実は、企業の成長が鈍化した1990年以降、多くの日本企業の人事制度が、制度疲労を起こしていたにも関わらず、そのまま運用を続けたため、大きなひずみを抱えている。多くの企業で、社歴が長いというだけで、仕事に見合わない高い等級・報酬となっている社員が、かなりの割合で存在する。このような場合、職務をベースとした人事制度を導入すると、その人の等級や報酬が下がってしまい、本人のモチベーションダウンにつながる。
また、報酬を下げるにも限界があり、結局、調整給の支給などが必要で、一時的にコストアップとなってしまう。もちろん、逆に若手で能力が高く、抜擢により大きな仕事をやっているようなケースでは、等級も報酬が上がり、社内の活性化につながる。しかし、制度疲労を放置した「ツケ」があまりに大きいと、前述した課題も大きくなり、企業に二の足を踏ませる要因となっているのである。
もちろん、人事領域のグローバル化は、多くの企業にとって喫緊の課題であり、課題があるからと言って手をこまねいているわけにはいかない。今の制度・実態とのギャップと、必要性・必然性をにらみながら、例えば管理職にのみグローバル共通の人事制度を導入するなど、工夫は可能である。

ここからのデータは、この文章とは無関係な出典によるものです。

(* ===== verification/ReadCache.v ===== *)
(** * The read-handle cache (crates/snapstore-pagestore/src/read_cache.rs)

    An LRU of open handles to sealed packs, kept as a map with a generation
    per entry.  The mutex is held for single map operations only; each is
    one atomic step here. *)

From S2P Require Import Prelude Types Fs Pack Names.

(** ** LruHandleMap *)
Record LruHandleMap := mk_lru {
  lru_entries : gmap PackId (handle * Z);
  lru_generation : Z;
  lru_capacity : nat;
}.

Definition lru_new (capacity : nat) : LruHandleMap := mk_lru ∅ 0 capacity.

Definition lru_get (m : LruHandleMap) (p : PackId) : option handle * LruHandleMap :=
  let gen := saturating_add (lru_generation m) 1 in
  match lru_entries m !! p with
  | Some (file, _) =>
      (Some file, mk_lru (<[p := (file, gen)]> (lru_entries m)) gen (lru_capacity m))
  | None => (None, mk_lru (lru_entries m) gen (lru_capacity m))
  end.

(** [entries.iter().min_by_key(|(_, (_, g))| *g)]: the first entry, in
    iteration order, with the least generation. *)
Fixpoint min_gen (best : PackId * (handle * Z)) (l : list (PackId * (handle * Z)))
    : PackId * (handle * Z) :=
  match l with
  | [] => best
  | e :: rest => min_gen (if e.2.2 <? best.2.2 then e else best) rest
  end.

Definition lru_victim (m : gmap PackId (handle * Z)) : option PackId :=
  match map_to_list m with
  | [] => None
  | e :: rest => Some (min_gen e rest).1
  end.

Definition lru_insert (m : LruHandleMap) (p : PackId) (file : handle) : LruHandleMap :=
  match lru_entries m !! p with
  | Some (old, _) =>
      let gen := saturating_add (lru_generation m) 1 in
      mk_lru (<[p := (old, gen)]> (lru_entries m)) gen (lru_capacity m)
  | None =>
      let entries :=
        if (lru_capacity m <=? size (lru_entries m))%nat then
          match lru_victim (lru_entries m) with
          | Some victim => delete victim (lru_entries m)
          | None => lru_entries m
          end
        else lru_entries m in
      let gen := saturating_add (lru_generation m) 1 in
      mk_lru (<[p := (file, gen)]> entries) gen (lru_capacity m)
  end.

Definition lru_remove (m : LruHandleMap) (p : PackId) : LruHandleMap :=
  mk_lru (delete p (lru_entries m)) (lru_generation m) (lru_capacity m).

(** ** ReadHandleCache *)
Definition cache_new (capacity : nat) : LruHandleMap := lru_new (Nat.max capacity 1).

Definition get_or_open (p : PackId) : M (LruHandleMap * fs) PackError handle := λ '(m, s),
  let '(hit, m) := lru_get m p in
  match hit with
  | Some h => (Ok h, (m, s))
  | None =>
      match open_sealed_fast (pack_path p) p s with
      | (Ok file, s') => (Ok file, (lru_insert m p file, s'))
      | (Err e, s') => (Err e, (m, s'))
      | (Panic, s') => (Panic, (m, s'))
      end
  end.

Definition invalidate (m : LruHandleMap) (p : PackId) : LruHandleMap := lru_remove m p.

(** ** The cache is a least-recently-used list *)

(** [l] lists the cached packs, most recently used first. *)
Record lru_rel (m : LruHandleMap) (l : list PackId) : Prop := {
  lr_dom : ∀ p, p ∈ l ↔ is_Some (lru_entries m !! p);
  lr_sorted : StronglySorted (λ p q, ∀ fp gp fq gq,
    lru_entries m !! p = Some (fp, gp) → lru_entries m !! q = Some (fq, gq) → gq < gp) l;
  lr_gen : ∀ p f g, lru_entries m !! p = Some (f, g) → g ≤ lru_generation m;
  lr_cap : (length l ≤ lru_capacity m)%nat;
}.

(** The list operations the cache implements. *)
Definition touch (p : PackId) (l : list PackId) : list PackId := p :: filter (.≠ p) l.
Definition spec_get (p : PackId) (l : list PackId) : list PackId :=
  if bool_decide (p ∈ l) then touch p l else l.
Definition spec_insert (cap : nat) (p : PackId) (l : list PackId) : list PackId :=
  if bool_decide (p ∈ l) then touch p l else p :: take (cap - 1) l.

Lemma StronglySorted_filter {A} (R : A → A → Prop) (P : A → Prop) `{∀ x, Decision (P x)} l :
  StronglySorted R l → StronglySorted R (filter P l).
Proof.
  induction 1 as [|x l _ IH Hx]; [constructor|]. rewrite filter_cons. case_decide; [|done].
  constructor; [done|]. rewrite Forall_forall in Hx |- *. intros y [_ Hy]%list_elem_of_filter. by apply Hx.
Qed.

Lemma StronglySorted_impl {A} (R R' : A → A → Prop) l :
  (∀ x y, x ∈ l → y ∈ l → R x y → R' x y) → StronglySorted R l → StronglySorted R' l.
Proof.
  intros Himp Hs. induction Hs as [|x l _ IH Hx]; [constructor|]. constructor.
  - apply IH. intros. apply Himp; [by right..|done].
  - rewrite Forall_forall in Hx |- *. intros y Hy. apply Himp; [by left|by right|by apply Hx].
Qed.

Lemma lru_rel_nodup m l : lru_rel m l → NoDup l.
Proof.
  intros [Hd Hs _ _]. assert (∀ p, p ∈ l → is_Some (lru_entries m !! p)) as Hin by (intros p; apply Hd).
  clear Hd. induction Hs as [|p l _ IH Hp]; constructor.
  - intros Hpl. rewrite Forall_forall in Hp. specialize (Hp p Hpl).
    destruct (Hin p ltac:(by left)) as [[f g] Hf]. specialize (Hp f g f g Hf Hf). lia.
  - apply IH. intros q Hq. apply Hin. by right.
Qed.

Lemma lru_rel_size m l : lru_rel m l → size (lru_entries m) = length l.
Proof.
  intros Hr. pose proof (lru_rel_nodup m l Hr) as Hnd.
  rewrite <-(size_list_to_set (C:=gset PackId) l Hnd), <-size_dom. f_equal. apply set_eq. intros p.
  rewrite elem_of_dom, elem_of_list_to_set. symmetry. apply Hr.
Qed.

(** Refreshing one entry with a new, largest generation. *)
Lemma touch_rel m l p f g :
  lru_rel m l → lru_generation m < u64_max → lru_entries m !! p = Some (f, g) →
  lru_rel (mk_lru (<[p := (f, saturating_add (lru_generation m) 1)]> (lru_entries m))
    (saturating_add (lru_generation m) 1) (lru_capacity m)) (touch p l).
Proof.
  intros Hr Hlt Hp. pose proof (lru_rel_nodup m l Hr) as Hnd. destruct Hr as [Hd Hs Hg Hc].
  assert (saturating_add (lru_generation m) 1 = lru_generation m + 1) as ->
    by (unfold saturating_add; lia). unfold touch. split; simpl.
  - intros q. rewrite elem_of_cons, list_elem_of_filter. destruct (decide (q = p)) as [->|Hne].
    + rewrite lookup_insert_eq. split; [by eexists|by left].
    + rewrite lookup_insert_ne, <-Hd by done. naive_solver.
  - constructor.
    + eapply StronglySorted_impl; [|by apply StronglySorted_filter].
      intros x y [Hx _]%list_elem_of_filter [Hy _]%list_elem_of_filter HR fx gx fy gy.
      rewrite !lookup_insert_ne by done. by apply HR.
    + apply Forall_forall. intros q [Hq _]%list_elem_of_filter fp gp fq gq.
      rewrite lookup_insert_eq, lookup_insert_ne by done. intros ? Hq'. simplify_eq.
      specialize (Hg _ _ _ Hq'). lia.
  - intros q fq gq. destruct (decide (q = p)) as [->|Hne].
    + rewrite lookup_insert_eq. intros; simplify_eq. lia.
    + rewrite lookup_insert_ne by done. intros Hq. specialize (Hg _ _ _ Hq). lia.
  - assert (p ∈ l) as Hpl by (apply Hd; by eexists).
    assert (length (filter (.≠ p) l) < length l)%nat; [|lia].
    clear -Hpl. induction l as [|x l IH]; [by apply elem_of_nil in Hpl|]. rewrite filter_cons.
    case_decide; simpl.
    + apply elem_of_cons in Hpl as [->|?]; [done|]. apply -> Nat.succ_lt_mono. by apply IH.
    + pose proof (length_filter (.≠ p) l). lia.
Qed.

Lemma min_gen_spec e l :
  min_gen e l ∈ e :: l ∧ ∀ x, x ∈ e :: l → (min_gen e l).2.2 ≤ x.2.2.
Proof.
  revert e. induction l as [|y l IH]; intros e; simpl.
  - split; [by left|]. intros x [->|?%elem_of_nil]%elem_of_cons; done.
  - destruct (IH (if y.2.2 <? e.2.2 then y else e)) as [H1 H2]. split.
    + case_match; set_solver.
    + intros x Hx. destruct (y.2.2 <? e.2.2) eqn:E; b2p.
      * apply elem_of_cons in Hx as [->|[->|Hx]%elem_of_cons]; [|apply H2; by left|apply H2; by right].
        specialize (H2 y ltac:(by left)). lia.
      * apply elem_of_cons in Hx as [->|[->|Hx]%elem_of_cons]; [apply H2; by left| |apply H2; by right].
        specialize (H2 e ltac:(by left)). lia.
Qed.

(** The victim of an eviction is the last of the list. *)
Lemma lru_victim_last m l q :
  lru_rel m (l ++ [q]) → lru_victim (lru_entries m) = Some q.
Proof.
  intros Hr. pose proof Hr as [Hd Hs _ _]. unfold lru_victim.
  destruct (map_to_list (lru_entries m)) as [|e rest] eqn:Hm.
  { apply map_to_list_empty_iff in Hm. pose proof (Hd q) as [Hq _]. rewrite Hm, lookup_empty in Hq.
    by destruct Hq as [? ?]; [set_solver|]. }
  destruct (min_gen_spec e rest) as [Hin Hmin]. rewrite <-Hm in Hin, Hmin.
  destruct (min_gen e rest) as [v [fv gv]]. simpl. f_equal.
  apply elem_of_map_to_list in Hin.
  destruct (decide (v = q)) as [|Hne]; [done|exfalso].
  assert (v ∈ l ++ [q]) as Hv by (apply Hd; by eexists).
  apply elem_of_app in Hv as [Hv|Hv]; [|by apply list_elem_of_singleton in Hv].
  destruct (proj1 (Hd q) ltac:(set_solver)) as [[fq gq] Hq].
  pose proof (Hmin (q, (fq, gq)) ltac:(by apply elem_of_map_to_list)) as Hle. simpl in Hle.
  pose proof (StronglySorted_app_1_elem_of _ l [q] v q Hs Hv ltac:(by left) _ _ _ _ Hin Hq). lia.
Qed.

Lemma lru_remove_rel m l p : lru_rel m l → lru_rel (lru_remove m p) (filter (.≠ p) l).
Proof.
  intros [Hd Hs Hg Hc]. split; simpl.
  - intros q. rewrite list_elem_of_filter, Hd, lookup_delete_is_Some. naive_solver.
  - eapply StronglySorted_impl; [|by apply StronglySorted_filter].
    intros x y _ _ HR fx gx fy gy [_ Hx]%lookup_delete_Some [_ Hy]%lookup_delete_Some. by eapply HR.
  - intros q f g [_ Hq]%lookup_delete_Some. by eapply Hg.
  - pose proof (length_filter (.≠ p) l). lia.
Qed.

Lemma lru_new_rel cap : lru_rel (lru_new cap) [].
Proof.
  split; simpl; [|constructor|by intros|lia].
  intros p. rewrite lookup_empty. split; [by intros ?%elem_of_nil|by intros []].
Qed.

(** Adding a fresh entry to a map with room. *)
Lemma lru_push_rel m l p f :
  lru_rel m l → lru_generation m < u64_max → lru_entries m !! p = None →
  (S (length l) ≤ lru_capacity m)%nat →
  lru_rel (mk_lru (<[p := (f, saturating_add (lru_generation m) 1)]> (lru_entries m))
    (saturating_add (lru_generation m) 1) (lru_capacity m)) (p :: l).
Proof.
  intros [Hd Hs Hg Hc] Hlt Hp Hcap.
  assert (saturating_add (lru_generation m) 1 = lru_generation m + 1) as ->
    by (unfold saturating_add; lia).
  assert (∀ q, q ∈ l → q ≠ p) as Hne by (intros q Hq ->; apply Hd in Hq; rewrite Hp in Hq; by destruct Hq).
  split; simpl; [| | |lia].
  - intros q. rewrite elem_of_cons, Hd, lookup_insert_is_Some. naive_solver.
  - constructor.
    + eapply StronglySorted_impl; [|done]. intros x y Hx Hy HR fx gx fy gy.
      rewrite !lookup_insert_ne by (symmetry; by apply Hne). by apply HR.
    + apply Forall_forall. intros q Hq fp gp fq gq.
      rewrite lookup_insert_eq, lookup_insert_ne by (symmetry; by apply Hne).
      intros ? Hq'. simplify_eq. specialize (Hg _ _ _ Hq'). lia.
  - intros q fq gq [[<- ?]|[_ Hq]]%lookup_insert_Some; [simplify_eq; lia|].
    specialize (Hg _ _ _ Hq). lia.
Qed.


Lemma filter_ne_last (l : list PackId) q : NoDup (l ++ [q]) → filter (.≠ q) (l ++ [q]) = l.
Proof.
  induction l as [|x l IH]; intros Hnd; simpl app; rewrite filter_cons.
  - rewrite decide_False by (intros Hq; by destruct Hq). done.
  - simpl in Hnd. apply NoDup_cons in Hnd as [Hx Hnd]. rewrite decide_True.
    + f_equal. by apply IH.
    + intros ->. apply Hx. set_solver.
Qed.

(** The generation-stamped map is a least-recently-used cache: while
    the generation counter has not saturated, lookups, insertions and
    invalidations act on the recency list as the textbook LRU does, the
    number of cached handles never exceeds the capacity, and a hit returns
    the handle that was stored. *)
Theorem lru_refines_list m l p f :
  lru_rel m l → lru_generation m < u64_max → (1 ≤ lru_capacity m)%nat →
  lru_rel (lru_get m p).2 (spec_get p l) ∧
  (lru_get m p).1 = fst <$> lru_entries m !! p ∧
  lru_rel (lru_insert m p f) (spec_insert (lru_capacity m) p l) ∧
  lru_rel (lru_remove m p) (filter (.≠ p) l).
Proof.
  intros Hr Hlt Hcap. pose proof (lru_rel_nodup m l Hr) as Hnd. pose proof (lru_rel_size m l Hr) as Hsz.
  split_and!; [| | |by apply lru_remove_rel].
  - unfold lru_get, spec_get. destruct (lru_entries m !! p) as [[f' g]|] eqn:Hp; simpl.
    + rewrite bool_decide_eq_true_2 by (apply Hr; by eexists). by eapply touch_rel.
    + rewrite bool_decide_eq_false_2 by (rewrite (lr_dom _ _ Hr), Hp; by intros []).
      destruct Hr as [Hd Hs Hg Hc]. split; simpl; [done|done| |done].
      intros q fq gq Hq. specialize (Hg _ _ _ Hq). unfold saturating_add. lia.
  - unfold lru_get. by destruct (lru_entries m !! p) as [[f' g]|].
  - unfold lru_insert, spec_insert. destruct (lru_entries m !! p) as [[f' g]|] eqn:Hp.
    { rewrite bool_decide_eq_true_2 by (apply Hr; by eexists). by eapply touch_rel. }
    rewrite bool_decide_eq_false_2 by (rewrite (lr_dom _ _ Hr), Hp; by intros []).
    rewrite Hsz. destruct (Nat.leb_spec (lru_capacity m) (length l)) as [Hfull|Hroom].
    + pose proof (lr_cap _ _ Hr). destruct l as [|q x _] using rev_ind; [simpl in *; lia|].
      rewrite (lru_victim_last m x q Hr). rewrite length_app in *. simpl in *.
      replace (lru_capacity m - 1)%nat with (length x) by lia. rewrite take_app_length.
      pose proof (lru_remove_rel m _ q Hr) as Hrem. rewrite filter_ne_last in Hrem by done.
      apply (lru_push_rel (lru_remove m q) x p f Hrem); [done| |simpl; lia].
      simpl. apply lookup_delete_None. by right.
    + rewrite take_ge by lia. by apply lru_push_rel; [..|lia].
Qed.

Lemma lru_refines_list_witness :
  let m := lru_insert (lru_insert (lru_new 2) 0 (mk_handle 10%N 0)) 1 (mk_handle 11%N 0) in
  lru_rel m [1; 0] ∧
  lru_rel (lru_insert (lru_get m 0).2 2 (mk_handle 12%N 0)) [2; 0].
Proof.
  assert (lru_rel (lru_insert (lru_new 2) 0 (mk_handle 10%N 0)) [0]) as H1.
  { apply (lru_refines_list (lru_new 2) [] 0 (mk_handle 10%N 0)); [apply lru_new_rel|reflexivity|repeat constructor]. }
  assert (lru_rel (lru_insert (lru_insert (lru_new 2) 0 (mk_handle 10%N 0)) 1 (mk_handle 11%N 0)) [1; 0]) as H2.
  { apply (lru_refines_list _ [0] 1 (mk_handle 11%N 0) H1); [reflexivity|repeat constructor]. }
  split; [exact H2|].
  pose proof (proj1 (lru_refines_list _ [1; 0] 0 (mk_handle 0%N 0) H2 eq_refl ltac:(repeat constructor))) as H3.
  apply (lru_refines_list _ [0; 1] 2 (mk_handle 12%N 0) H3); [reflexivity|repeat constructor].
Defined.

人事領域のグローバル化推進には、グローバル共通のモノサシ・ツールが鍵となること、特に今回はその中でも「仕事(職務)」について述べてきた。人事の基本は「仕事(職務)」と「人」であるが、その前者を取り上げたわけである。次回は、「人」に関するグローバル共通のモノサシ・ツールについて、グローバル企業で行われている手法・事例を中心にご紹介したい。